Input Start Marker

Lemma friendlyKeyed_snoc_key nm o (a : string) (v : Json) :
  friendlyKey nm a <> "__proto__" ->
  friendlyKeyed nm (o ++ [(a, v)])%list = <[friendlyKey nm a := v]> (friendlyKeyed nm o).
Proof. intros Hne. rewrite friendlyKeyed_snoc. apply assign_insert. by left. Qed.

Lemma friendlyKeyed_snoc_proto nm o (a : string) (v : Json) :
  friendlyKey nm a = "__proto__" ->
  friendlyKeyed nm (o ++ [(a, v)])%list = friendlyKeyed nm o.
Proof.
  intros Heq. rewrite friendlyKeyed_snoc, Heq. apply assign_setter, friendlyKeyed_no_proto.
Qed.

(** The friendly-keyed copy, entry by entry: under a key stands the
    amount of the last-enumerated address filed under that key. *)
Lemma friendlyKeyed_lookup nm o (k : string) (v : Json) :
  friendlyKeyed nm o !! k = Some v <->
  k <> "__proto__" /\
  exists i a, o !! i = Some (a, v) /\ friendlyKey nm a = k /\
    forall i' a' v', (i < i')%nat -> o !! i' = Some (a', v') -> friendlyKey nm a' <> k.
Proof.
  destruct (decide (k = "__proto__")) as [-> | Hk].
  { rewrite friendlyKeyed_no_proto. split; [done | by intros [? _]]. }
  revert v. induction o as [|[a0 v0] o IH] using rev_ind; intros v.
  - unfold friendlyKeyed. simpl. rewrite lookup_empty. split; [done |].
    by intros (_ & i & a & Hl & _).
  - destruct (decide (friendlyKey nm a0 = k)) as [<- | Hne].
    + rewrite friendlyKeyed_snoc_key by done.
      rewrite lookup_insert_eq. split.
      * intros [= <-]. split; [done |]. exists (length o), a0. split_and!; [|done|].
        -- by rewrite lookup_app_r, Nat.sub_diag by lia.
        -- intros i' a' v' Hlt Hl. apply lookup_lt_Some in Hl.
           rewrite length_app in Hl. simpl in Hl. lia.
      * intros (_ & i & a & Hl & Hkey & Hlast).
        destruct (decide (i = length o)) as [-> | Hi].
        -- rewrite lookup_app_r, Nat.sub_diag in Hl by lia. simpl in Hl. by simplify_eq.
        -- exfalso. apply (Hlast (length o) a0 v0); [|by rewrite lookup_app_r, Nat.sub_diag by lia|done].
           apply lookup_lt_Some in Hl. rewrite length_app in Hl. simpl in Hl. lia.
    + rewrite friendlyKeyed_snoc, lookup_assign_ne by done. rewrite IH. split.
      * intros (_ & i & a & Hl & Hkey & Hlast). split; [done |].
        exists i, a. split_and!; [|done|].
        -- by apply lookup_app_l_Some.
        -- intros i' a' v' Hlt Hl'.
           destruct (decide (i' = length o)) as [-> | Hi].
           ++ rewrite lookup_app_r, Nat.sub_diag in Hl' by lia. simpl in Hl'. by simplify_eq.
           ++ apply (Hlast i' a' v' Hlt).
              rewrite lookup_app_l in Hl'; [done |].
              apply lookup_lt_Some in Hl'. rewrite length_app in Hl'. simpl in Hl'. lia.
      * intros (_ & i & a & Hl & Hkey & Hlast). split; [done |].
        destruct (decide (i = length o)) as [-> | Hi].
        -- rewrite lookup_app_r, Nat.sub_diag in Hl by lia. simpl in Hl. by simplify_eq.
        -- assert (i < length o)%nat as Hlt.
           { apply lookup_lt_Some in Hl. rewrite length_app in Hl. simpl in Hl. lia. }
           rewrite lookup_app_l in Hl by done.
           exists i, a. split_and!; [done..|].
           intros i' a' v' Hlt' Hl'. apply (Hlast i' a' v' Hlt').
           by apply lookup_app_l_Some.
Qed.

Input End Marker

From the records above, pull out each line that has "exists".

  exists i a, o !! i = Some (a, v) /\ friendlyKey nm a = k /\
      * intros [= <-]. split; [done |]. exists (length o), a0. split_and!; [|done|].
        exists i, a. split_and!; [|done|].
           exists i, a. split_and!; [done..|].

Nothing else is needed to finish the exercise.